Entanglement Entropy Calculator
About the Entanglement Entropy Calculator
The Entanglement Entropy Calculator is a rigorously accurate scientific tool that computes the von Neumann Entanglement Entropy — the gold standard measure of quantum entanglement for bipartite systems. Using exact diagonalization of the reduced density matrix ρ_A = Tr_B(|ψ⟩⟨ψ|), it delivers publication-quality results for any two-qubit pure state. Whether you're studying Bell states, quantum teleportation, or quantum computing, this calculator instantly tells you how entangled your state is. For innovative agricultural solutions, visit Agri Care Hub.
Why Entanglement Entropy Is Fundamental
Entanglement entropy S(A) = −Tr(ρ_A log₂ ρ_A) quantifies how much quantum information is shared between subsystems. For separable states, S=0. For maximally entangled Bell states, S=1 bit — the theoretical maximum for two qubits. This measure is central to quantum information theory, black hole physics (via the Ryu-Takayanagi formula), and many-body quantum systems.

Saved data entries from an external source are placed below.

(** ** Client errors *)

(** C1, evaluated on the code. The provider answers every request with
    404. With the default three attempts, both generateSpeech and
    generateSpeechStream send three requests and back off for 1s and 2s in
    between before they throw the error of the last answer: the [throw] for
    a 4xx status sits inside the [try] block whose [catch] retries. *)
Theorem client_error_is_retried :
  let env := constant_env (FetchResolves (mk_response 404 [lit "not found"] None)) None in
  let single := run (generateSpeech env (lit "hi") (lit "Kore") (Some (lit "key")) 3) in
  let stream := run (generateSpeechStream env (lit "hi") (lit "Kore")
                       (Some (lit "key")) sink_resolves true 3) in
  fst single = Throw (Some (api_error 404 (lit "not found")))
  /\ sent (trace (snd single)) = 3%nat
  /\ sleeps (trace (snd single)) = [1000; 2000]%nat
  /\ fst stream = Throw (Some (api_error 404 (lit "not found")))
  /\ sent (trace (snd stream)) = 3%nat
  /\ sleeps (trace (snd stream)) = [1000; 2000]%nat.
Proof. vm_compute. repeat split; reflexivity. Qed.

(** ** A successful answer without audio *)

(** C4, evaluated on the code. The provider answers every request with
    200 and the body [{}]. generateSpeech logs the missing audio and throws
    inside the [try] block, so the [catch] retries it: three requests go
    out, with backoffs of 1s and 2s, before the missing-audio error is
    thrown to the caller. *)
Theorem missing_audio_is_retried :
  let env := constant_env (FetchResolves (mk_response 200 [lit "{}"] None)) None in
  let single := run (generateSpeech env (lit "hi") (lit "Kore") (Some (lit "key")) 3) in
  fst single = Throw (Some (Error (lit "No audio data received from Gemini API")))
  /\ sent (trace (snd single)) = 3%nat
  /\ sleeps (trace (snd single)) = [1000; 2000]%nat
  /\ logged error (trace (snd single))
     = [lit "No audio data in Gemini response";
        lit "No audio data in Gemini response";
        lit "No audio data in Gemini response"].
Proof. vm_compute. repeat split; reflexivity. Qed.

Ltac obs :=
  repeat (rewrite ?sent_app, ?sleeps_app, ?chunks_app, ?sent_abort_mark,
            ?sleeps_abort_mark, ?chunks_abort_mark; simpl);
  rewrite ?app_nil_r, ?Nat.add_0_r.

(** ** The retry loop of generateSpeech *)

Section SpeechRetry.
Variable env : Env.
Variables text voiceName : jstr.
Variable apiKey : option jstr.

Lemma speech_attempt_failure attempt retries w :
  fails (env_fetch env (requests w)) = true ->
  exists w',
    speech_attempt env text voiceName apiKey attempt retries w
      = (Throw (Some (failure_of (env_fetch env (requests w)))), w')
    /\ requests w' = S (requests w)
    /\ sent (trace w') = S (sent (trace w))
    /\ sleeps (trace w') = sleeps (trace w).
Proof.
  intros Hf.
  unfold speech_attempt, logger, fetch, emit, Date_now, next_request, tick, bind.
  simpl.
  destruct (env_fetch env (requests w)) as [e|r] eqn:E; simpl in *.
  - eexists; split; [reflexivity|]. obs. repeat split; lia.
  - rewrite Hf. simpl.
    unfold response_text, read_body, tick, bind. simpl.
    destruct (body_error r) as [e|]; simpl.
    + eexists; split; [reflexivity|]. obs. repeat split; lia.
    + destruct (500 <=? status r)%nat; simpl;
      (eexists; split; [reflexivity|]; obs; repeat split; lia).
Qed.

Lemma speech_attempt_success attempt retries w r data s :
  env_fetch env (requests w) = FetchResolves r ->
  ok r = true ->
  body_error r = None ->
  JSON_parse (utf8_decode (concat (body_pushes r))) = Some data ->
  audio_path (Some data) = Some (JStr s) ->
  s <> [] ->
  exists w',
    speech_attempt env text voiceName apiKey attempt retries w
      = (Ret (base64_decode s), w')
    /\ sent (trace w') = S (sent (trace w))
    /\ sleeps (trace w') = sleeps (trace w).
Proof.
  intros E Hok Hbody Hparse Hpath Hs.
  unfold speech_attempt, logger, fetch, emit, Date_now, next_request, tick, bind.
  simpl. rewrite E, Hok. simpl.
  unfold response_json, read_body, tick, bind. simpl.
  rewrite Hbody, Hparse. simpl. rewrite Hpath.
  destruct s as [|c s]; [congruence|]. simpl.
  eexists; split; [reflexivity|]. obs. repeat split; lia.
Qed.

Lemma speech_catch_effect attempt retries e w :
  exists w',
    speech_catch env attempt retries (Some e) w = (Ret tt, w')
    /\ requests w' = requests w
    /\ sent (trace w') = sent (trace w)
    /\ sleeps (trace w')
       = sleeps (trace w) ++ (if (attempt <? retries)%nat then [attempt * 1000]%nat else []).
Proof.
  unfold speech_catch, message_of, logger, sleep, emit, tick, bind, ret. simpl.
  destruct (attempt <? retries)%nat; simpl;
    (eexists; split; [reflexivity|]; obs; repeat split; reflexivity).
Qed.

(** Every remaining attempt fails. *)
Lemma speech_loop_exhausts retries :
  forall fuel attempt lastError w,
    (retries + 1 <= attempt + fuel)%nat ->
    (attempt <= retries + 1)%nat ->
    (forall i, (i < retries + 1 - attempt)%nat ->
               fails (env_fetch env (requests w + i)) = true) ->
    exists w',
      speech_loop env fuel text voiceName apiKey retries attempt lastError w
        = (Throw (if (retries + 1 - attempt =? 0)%nat then lastError
                  else Some (failure_of (env_fetch env (requests w + (retries - attempt))))),
           w')
      /\ sent (trace w') = (sent (trace w) + (retries + 1 - attempt))%nat
      /\ sleeps (trace w') = sleeps (trace w) ++ backoffs attempt (retries - attempt).
Proof.
  induction fuel as [|fuel IH]; intros attempt lastError w Hfuel Hle Hall.
  - assert (attempt = retries + 1)%nat by lia. subst.
    simpl. replace (retries + 1 <=? retries)%nat with false
      by (symmetry; apply Nat.leb_gt; lia).
    replace (retries + 1 - (retries + 1))%nat with 0%nat by lia.
    replace (retries - (retries + 1))%nat with 0%nat by lia.
    eexists; split; [reflexivity|]. unfold backoffs. simpl. obs. split; reflexivity.
  - simpl. destruct (attempt <=? retries)%nat eqn:Ha.
    + apply Nat.leb_le in Ha.
      unfold try_catch.
      destruct (speech_attempt_failure attempt retries w) as (w1 & E1 & R1 & S1 & L1).
      { specialize (Hall 0%nat). rewrite Nat.add_0_r in Hall. apply Hall. lia. }
      rewrite E1. unfold bind at 1.
      destruct (speech_catch_effect attempt retries
                  (failure_of (env_fetch env (requests w))) w1)
        as (w2 & E2 & R2 & S2 & L2).
      rewrite E2.
      destruct (IH (S attempt) (Some (failure_of (env_fetch env (requests w)))) w2)
        as (w3 & E3 & S3 & L3); [lia | lia | |].
      { intros i Hi. rewrite R2, R1.
        replace (S (requests w) + i)%nat with (requests w + S i)%nat by lia.
        apply Hall. lia. }
      rewrite E3. eexists; split.
      * f_equal. f_equal.
        replace (retries + 1 - attempt =? 0)%nat with false
          by (symmetry; apply Nat.eqb_neq; lia).
        destruct (retries + 1 - S attempt =? 0)%nat eqn:Hz.
        -- apply Nat.eqb_eq in Hz.
           replace (retries - attempt)%nat with 0%nat by lia.
           rewrite Nat.add_0_r. reflexivity.
        -- apply Nat.eqb_neq in Hz. rewrite R2, R1. do 3 f_equal. lia.
      * rewrite S3, S2, S1, L3, L2, L1. split; [lia|].
        rewrite <- app_assoc. f_equal.
        unfold backoffs.
        destruct (attempt <? retries)%nat eqn:Hlt.
        -- apply Nat.ltb_lt in Hlt.
           replace (retries - attempt)%nat with (S (retries - S attempt)) by lia.
           reflexivity.
        -- apply Nat.ltb_ge in Hlt.
           replace (retries - attempt)%nat with 0%nat by lia.
           replace (retries - S attempt)%nat with 0%nat by lia. reflexivity.
    + apply Nat.leb_gt in Ha.
      replace (retries + 1 - attempt)%nat with 0%nat by lia.
      replace (retries - attempt)%nat with 0%nat by lia.
      eexists; split; [reflexivity|]. unfold backoffs. simpl. obs. split; reflexivity.
Qed.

Purpose of This Calculator
This tool instantly computes:
- von Neumann entanglement entropy S(A)
- Eigenvalues of the reduced density matrix
- Whether the state is separable, partially, or maximally entangled
- Concurrence (related entanglement measure)

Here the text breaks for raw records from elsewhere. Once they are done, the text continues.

(** *** The density correction *)

(** [DensityEquivalentWindSpeed] only adds columns: every column other
    than ["<name> Wind Speed"] and ["<name> Power"] keeps its value in
    every row, and no row is added or dropped. *)
Theorem DensityEquivalentWindSpeed_keeps_columns : forall df P ref dens pc N df',
  DensityEquivalentWindSpeed_init df P ref dens pc = Ok (N, df') ->
  exists name, correction_name N = Some name /\
    Forall2 (fun r r' => forall k, k <> name ++ " Wind Speed" ->
               k <> name ++ " Power" -> getcol k r' = getcol k r) df df'.
Proof.
  intros df P ref dens pc N df' H. unfold DensityEquivalentWindSpeed_init in H.
  destruct (WindSpeedBasedCorrection_init "Density" P) as [N0|e] eqn:E0;
    cbn [bind] in H; [|discriminate].
  apply WindSpeedBasedCorrection_init_shape in E0 as [name [_ ->]].
  destruct (wind_speed_column P) as [swsc|e]; cbn [bind] in H; [|discriminate].
  cbn [wind_speed_column bind fmt_opt] in H.
  destruct (apply_assign (name ++ " Wind Speed") _ df) as [df1|e] eqn:E1;
    cbn [bind] in H; [|discriminate].
  apply WindSpeedBasedCorrection_finalise_keeps in H as [Hn Hk].
  exists name. split; [exact Hn|].
  apply apply_assign_rows in E1.
  pose proof (Forall2_compose _ _ _ _ _ E1 Hk) as Hcomp.
  eapply Forall2_impl; [|exact Hcomp].
  intros r r' [r1 [[v [_ ->]] Hk1]] k Hws Hpw.
  rewrite (Hk1 k Hpw). apply getcol_set_col_other. exact Hws.
Qed.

When to Use This Calculator
Use it for:
- Analyzing quantum circuits and gates
- Studying quantum teleportation and superdense coding
- Research in quantum networks and repeaters
- Teaching quantum information and entanglement
- Verifying entanglement in experimental data
User Guidelines
- Enter real coefficients for |00⟩, |01⟩, |10⟩, |11⟩ (imaginary parts set to zero for simplicity)
- The state is automatically normalized
- Click “Calculate Entanglement Entropy”
- View S(A) in bits and entanglement classification
Scientific Foundation – Exact Formula
For a pure state |ψ⟩ = Σ c_{ij}|ij⟩:
S(A) = −Σ λ_k log₂ λ_k
where λ_k are eigenvalues of ρ_A = Tr_B(|ψ⟩⟨ψ|)
Why Choose Our Calculator?
Because it uses **exact analytical diagonalization** — no approximations, no simulations. Trusted by quantum information scientists worldwide.